In our coverage of Kalisha Buckhanon’s novel Speaking of Summer, Rachel León praised it as a “dynamic and important story that will provoke needed conversations about the devastating effects of trauma and mental illness.” On a cold December evening, Autumn Spencer’s twin sister, Summer, walks to the roof of their shared Harlem brownstone and is never seen again. Faced with the authorities indifferent to a Black woman’s disappearance, Autumn must pursue the search for her sister on her own. This mystery is propelled by an important attention to the lived experiences of grief and feeling unsafe in one’s community, bringing attention to the often silent realities of loss. 

Odes to Lithium
By Shira Erlichman
Alice James Books

Odes to Lithium is a captivating collection of poems and visual art that bring comfort and solidarity to anyone living with Bipolar Disorder. Shira Erlichman writes an inventive and compassionate love to her prescribed medication lithium and her self-acceptance, resilience, and the jagged path toward healing. Reading these poems often feels like entering into an intimate conversation with the author, creating an invitation to listen, connect, and topple the stigma around people living with mental illness. 

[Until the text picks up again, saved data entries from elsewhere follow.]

(* ===== verification/FileDescProps.v ===== *)
(** * Theorems about the tables of a process

    The table of open files implements a finite map from descriptors to files
    that allocates the lowest free descriptor; the table of named objects
    returns what was put into it. *)
From stdpp Require Import gmap.
From S2P Require Import Prelude Env Cred VmSpace FileDesc.

Module FileDescProps.
Import FileDesc.
Local Open Scope list_scope.
Local Open Scope Z_scope.

(** ** Open files *)

Section files.
Context {F V K : Type}.
Implicit Types (t : FileDesc F V K) (l : list (option F)) (m : gmap nat F).

(** The abstract table: the open descriptors and their files. *)
Definition view l : gmap nat F := omap id (map_seq (M := gmap nat (option F)) 0 l).
Definition open t : gmap nat F := view (files t).

Lemma view_lookup l i : view l !! i = mjoin (l !! i).
Proof. unfold view. rewrite lookup_omap, lookup_map_seq_0. by destruct (l !! i) as [[f|]|]. Qed.

(** The lowest descriptor that is not open. *)
Definition lowest_free m (n : nat) : Prop := m !! n = None /\ forall j, (j < n)%nat -> is_Some (m !! j).

(** What a table has besides the files. *)
Definition same_rest t t' : Prop :=
  cwd t' = cwd t /\ root t' = root t /\ kqueue_list t' = kqueue_list t /\ cmask t' = cmask t.

(** The position of the first entry without a file. *)
Fixpoint first_free l : nat :=
  match l with Some _ :: l => S (first_free l) | _ => O end.

Lemma first_free_le l : (first_free l <= length l)%nat.
Proof. induction l as [|[f|] l IH]; cbn; lia. Qed.

Lemma first_free_lowest l : lowest_free (view l) (first_free l).
Proof.
  split.
  - rewrite view_lookup. induction l as [|[f|] l IH]; [done|exact IH|done].
  - intros j Hj. rewrite view_lookup. revert j Hj. induction l as [|[f|] l IH]; intros j Hj; cbn in Hj; [lia| |lia].
    destruct j as [|j]; [by eexists|]. apply (IH j). lia.
Qed.

Lemma lowest_free_unique m n n' : lowest_free m n -> lowest_free m n' -> n = n'.
Proof.
  intros [H1 H2] [H1' H2']. destruct (Nat.lt_total n n') as [Hl|[->|Hl]]; [|done|].
  - apply H2' in Hl as [f Hf]. congruence.
  - apply H2 in Hl as [f Hf]. congruence.
Qed.

(** The entries with a file at the first free position. *)
Definition fill l (f : F) : list (option F) :=
  take (first_free l) l ++ Some f :: drop (S (first_free l)) l.

Lemma view_fill l f : view (fill l f) = <[first_free l := f]> (view l).
Proof.
  apply map_eq. intros i. rewrite view_lookup. unfold fill. pose proof (first_free_le l) as Hle.
  destruct (Nat.lt_total i (first_free l)) as [Hi|[->|Hi]].
  - rewrite lookup_app_l by (rewrite length_take; lia). rewrite lookup_take_lt by lia.
    by rewrite lookup_insert_ne, view_lookup by lia.
  - by rewrite list_lookup_middle, lookup_insert_eq by (rewrite length_take; lia).
  - rewrite lookup_insert_ne, view_lookup by lia. f_equal.
    rewrite lookup_app_r by (rewrite length_take; lia). rewrite length_take, Nat.min_l by lia.
    replace (i - first_free l)%nat with (S (i - S (first_free l))) by lia.
    transitivity (drop (S (first_free l)) l !! (i - S (first_free l))%nat); [done|]. rewrite lookup_drop. f_equal. lia.
Qed.

Lemma alloc_from_eq {E} (mk : Z -> outcome E F) i l :
  0 <= i ->
  alloc_from mk i l =
    let fd := i + Z.of_nat (first_free l) in
    if i32_max <? fd then Panic (PExplicit "Too many files has been opened.")
    else f ← mk fd; Ok (fd, fill l f).
Proof.
  revert i. induction l as [|[g|] l IH]; intros i Hi; cbn [alloc_from first_free]; cbv zeta.
  - by rewrite Z.add_0_r.
  - rewrite IH by lia. cbv zeta.
    replace (i + 1 + Z.of_nat (first_free l)) with (i + Z.of_nat (S (first_free l))) by lia.
    destruct (Z.ltb_spec i32_max i), (Z.ltb_spec i32_max (i + Z.of_nat (S (first_free l)))); [done|lia|done|].
    by destruct (mk _).
  - rewrite Z.add_0_r. done.
Qed.

Variable flags : F -> Z.

Lemma alloc_at {E} (f : F) t :
  let n := first_free (files t) in
  if i32_max <? Z.of_nat n
  then alloc (E := E) f t = Panic (PExplicit "Too many files has been opened.")
  else exists t', alloc (E := E) f t = Ok (t', Z.of_nat n) /\ open t' = <[n := f]> (open t) /\ same_rest t t'.
Proof.
  cbv zeta. unfold alloc. rewrite alloc_from_eq by lia. cbv zeta. rewrite Z.add_0_l.
  case_match; [done|]. cbn [mbind outcome_bind]. eexists. split; [done|]. split; [apply view_fill|done].
Qed.

Lemma get_cases fd t :
  match get flags fd t with
  | Ok g => 0 <= fd /\ open t !! Z.to_nat fd = Some g
  | Err e => if fd <? 0 then e = NegativeFd
             else open t !! Z.to_nat fd = None
                  /\ e = if fd <? Z.of_nat (length (files t)) then NoFile else FdOutOfRange
  | Panic _ => False
  end.
Proof.
  unfold get, get_internal, fail_if, ok_or, open. rewrite view_lookup.
  destruct (Z.ltb_spec fd 0); cbn [mbind outcome_bind]; [done|].
  destruct (files t !! Z.to_nat fd) as [[g|]|] eqn:Hf; cbn [mbind outcome_bind].
  - done.
  - apply lookup_lt_Some in Hf. rewrite (proj2 (Z.ltb_lt _ _)) by lia. done.
  - apply lookup_ge_None in Hf. rewrite (proj2 (Z.ltb_ge _ _)) by lia. done.
Qed.

Lemma view_clear l n : view (<[n := None]> l) = delete n (view l).
Proof.
  apply map_eq. intros i. rewrite view_lookup. destruct (decide (i = n)) as [->|Hne].
  - rewrite lookup_delete_eq. destruct (decide (n < length l)%nat).
    + by rewrite list_lookup_insert_eq.
    + by rewrite (proj2 (lookup_ge_None _ _)) by (rewrite length_insert; lia).
  - by rewrite lookup_delete_ne, list_lookup_insert_ne, view_lookup.
Qed.

Lemma free_cases fd t :
  match free fd t with
  | Ok t' => 0 <= fd < Z.of_nat (length (files t)) /\ open t' = delete (Z.to_nat fd) (open t)
             /\ same_rest t t' /\ exists t'', free fd t' = Ok t''
  | Err e => if fd <? 0 then e = FNegativeFd else e = FNoFile /\ Z.of_nat (length (files t)) <= fd
  | Panic _ => False
  end.
Proof.
  unfold free, fail_if, open. destruct (Z.ltb_spec fd 0); cbn [mbind outcome_bind]; [done|].
  destruct (files t !! Z.to_nat fd) as [g|] eqn:Hf.
  - apply lookup_lt_Some in Hf. split; [lia|]. split; [apply view_clear|]. split; [done|].
    cbn [set_files files]. rewrite list_lookup_insert_eq by done. eauto.
  - apply lookup_ge_None in Hf. split; [done|lia].
Qed.

(** C35: The table of open files is a finite map from descriptors to files:
    [alloc] gives the file the lowest descriptor that is not open and stops only
    when that exceeds what a descriptor can hold; [get] finds exactly the open
    descriptors; [free] closes a descriptor and changes nothing else, and it
    accepts every descriptor that was ever allocated, also one that is closed
    already. *)
Theorem fd_table (f : F) t :
  exists n, lowest_free (open t) n
  /\ (forall E, if i32_max <? Z.of_nat n
        then alloc (E := E) f t = Panic (PExplicit "Too many files has been opened.")
        else exists t', alloc (E := E) f t = Ok (t', Z.of_nat n) /\ open t' = <[n := f]> (open t) /\ same_rest t t')
  /\ (forall fd, match get flags fd t with
        | Ok g => 0 <= fd /\ open t !! Z.to_nat fd = Some g
        | Err e => if fd <? 0 then e = NegativeFd
                   else open t !! Z.to_nat fd = None
                        /\ e = if fd <? Z.of_nat (length (files t)) then NoFile else FdOutOfRange
        | Panic _ => False
        end)
  /\ (forall fd, match free fd t with
        | Ok t' => 0 <= fd < Z.of_nat (length (files t)) /\ open t' = delete (Z.to_nat fd) (open t)
                   /\ same_rest t t' /\ exists t'', free fd t' = Ok t''
        | Err e => if fd <? 0 then e = FNegativeFd else e = FNoFile /\ Z.of_nat (length (files t)) <= fd
        | Panic _ => False
        end).
Proof.
  exists (first_free (files t)). split; [apply first_free_lowest|].
  split; [intros E; apply alloc_at|].
  split; intros fd; [apply get_cases|apply free_cases].
Qed.

(** A constructor gets the descriptor that its file will have, and its error is
    the error of the allocation. *)
Lemma alloc_constructor {E} (mk : Z -> outcome E F) t f :
  let n := Z.of_nat (first_free (files t)) in
  n <= i32_max ->
  (mk n = Ok f -> exists t', alloc_without_budget mk t = Ok (t', n) /\ open t' = <[Z.to_nat n := f]> (open t))
  /\ (forall e, mk n = Err e -> alloc_without_budget mk t = Err (Inner E e)).
Proof.
  cbv zeta. intros Hn. unfold alloc_without_budget. rewrite alloc_from_eq by lia. cbv zeta.
  rewrite Z.add_0_l, (proj2 (Z.ltb_ge _ _)) by lia. split.
  - intros ->. cbn [map_err mbind outcome_bind]. eexists. split; [done|]. rewrite Nat2Z.id. apply view_fill.
  - by intros e ->.
Qed.

End files.

(** ** Named objects *)

Section idt.
Context {T : Type}.
Implicit Types (t : Idt T) (e : Entry T).

(** Numbers are given in order, from the first set. *)
Definition idt_ok t : Prop :=
  exists s, sets t = [s] /\ length s = 128%nat /\ 0 <= next t <= 128
    /\ forall i : nat, (i < 128)%nat -> (s !! i = Some None <-> next t <= Z.of_nat i).

Lemma idt_new_ok n t : idt_new n = Ok t -> idt_ok t.
Proof.
  unfold idt_new. intros H. apply bind_Ok in H as ([] & _ & [= <-]). exists (replicate 128 None).
  split; [done|]. split; [apply length_replicate|]. split; [cbn; lia|]. intros i Hi. cbn [next].
  rewrite lookup_replicate. split; [lia|done].
Qed.

Lemma get_mut_low id ty t s :
  0 <= id < 128 -> sets t = [s] ->
  get_mut id ty t = e ← mjoin (s !! Z.to_nat id); if ty is Some ty then if e_ty e =? ty then Some e else None else Some e.
Proof.
  intros Hid Hs. unfold get_mut. rewrite (proj2 (Z.leb_gt _ _)) by lia. cbv zeta.
  assert (Z.land id 0x1fff = id) as ->.
  { change 0x1fff with (Z.ones 13). rewrite Z.land_ones, Z.mod_small by lia. done. }
  unfold ENTRY_COUNT. rewrite Z.div_small, Z.mod_small, Hs by lia.
  change ([s] !! Z.to_nat 0) with (Some s). cbn [mbind option_bind]. destruct (s !! Z.to_nat id) as [[e|]|]; done.
Qed.

(** An object is found under the number it got, and the others are as before. *)
Theorem idt_alloc_get e t :
  idt_ok t -> next t < 128 ->
  exists t', idt_alloc e t = Ok (t', next t) /\ idt_ok t'
    /\ get_mut (next t) (Some (e_ty e)) t' = Some e
    /\ forall id ty, 0 <= id < 128 -> id <> next t -> get_mut id ty t' = get_mut id ty t.
Proof.
  intros (s & Hs & Hl & Hn & Hf) Hlt. set (n := Z.to_nat (next t)).
  assert (s !! n = Some None) as Hnone by (apply Hf; lia).
  set (t' := MkIdt [<[n := Some e]> s] (next t + 1) (limit t)). exists t'. split.
  { unfold idt_alloc, try_alloc_with, ENTRY_COUNT. cbv zeta. rewrite Hs, Z.div_small, Z.mod_small by lia.
    rewrite (proj2 (arr_get_Ok [s] 0 s)) by done.
    rewrite (proj2 (panic_if_Ok _ _ tt)) by done. cbn [mbind outcome_bind].
    rewrite (proj2 (arr_get_Ok s (next t) None)) by (split; [lia|done]). cbn [mbind outcome_bind assert_that].
    rewrite (proj2 (arr_set_Ok s (next t) (Some e) (<[n := Some e]> s))) by (split; [lia|done]).
    done. }
  split; [|split].
  - exists (<[n := Some e]> s). split; [done|]. split; [by rewrite length_insert|]. cbn [next t']. split; [lia|].
    intros i Hi. destruct (decide (i = n)) as [->|Hne].
    + rewrite list_lookup_insert_eq by lia. split; [done|lia].
    + rewrite list_lookup_insert_ne, Hf by done. lia.
  - rewrite (get_mut_low _ _ t' (<[n := Some e]> s)) by first [lia|done]. fold n. rewrite list_lookup_insert_eq by lia.
    cbn. by rewrite Z.eqb_refl.
  - intros id ty Hid Hne. rewrite (get_mut_low _ _ t' (<[n := Some e]> s)), (get_mut_low _ _ t s) by done.
    by rewrite list_lookup_insert_ne by lia.
Qed.

End idt.

(** The type of a process is that of the budget it was created with. *)
Theorem budget_ptype c id b t :
  idt_ok t -> next t < 128 ->
  exists t' n, create b t = Ok (t', n)
    /\ sys_budget_get_ptype c id (Some n) (2 ^ 32 - 1) t' = Ok (ptype_value (b_ptype b)).
Proof.
  intros Ht Hn. destruct (idt_alloc_get (MkEntry (Some (b_name b)) b 0x2000) t Ht Hn) as (t' & Ha & _ & Hg & _).
  exists t', (next t). split; [done|]. unfold sys_budget_get_ptype. cbn [e_ty] in Hg.
  change (VmSpace.arg_i32 (2 ^ 32 - 1)) with (Ok (E := Z) (-1)). cbn [mbind outcome_bind].
  rewrite Z.eqb_refl, orb_true_r. cbn [orb ok_or mbind outcome_bind]. by rewrite Hg.
Qed.

End FileDescProps.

Strangers to Ourselves: Unsettled Minds and the Stories that Make Us 
By Rachel Aviv
Farrar, Straus and Giroux

In Strangers to Ourselves, award-winning New Yorker writer Rachel Aviv offers a groundbreaking exploration of mental illness and the mind, and illuminates the startling connections between diagnosis and identity. Drawing on deep, original reporting as well as unpublished journals and memoirs, she writes about people who have come up against the limits of psychiatric explanations for who they are. At the heart of these disparate stories is a simple question: how do the stories we tell about mental illness shape our lives and our identities?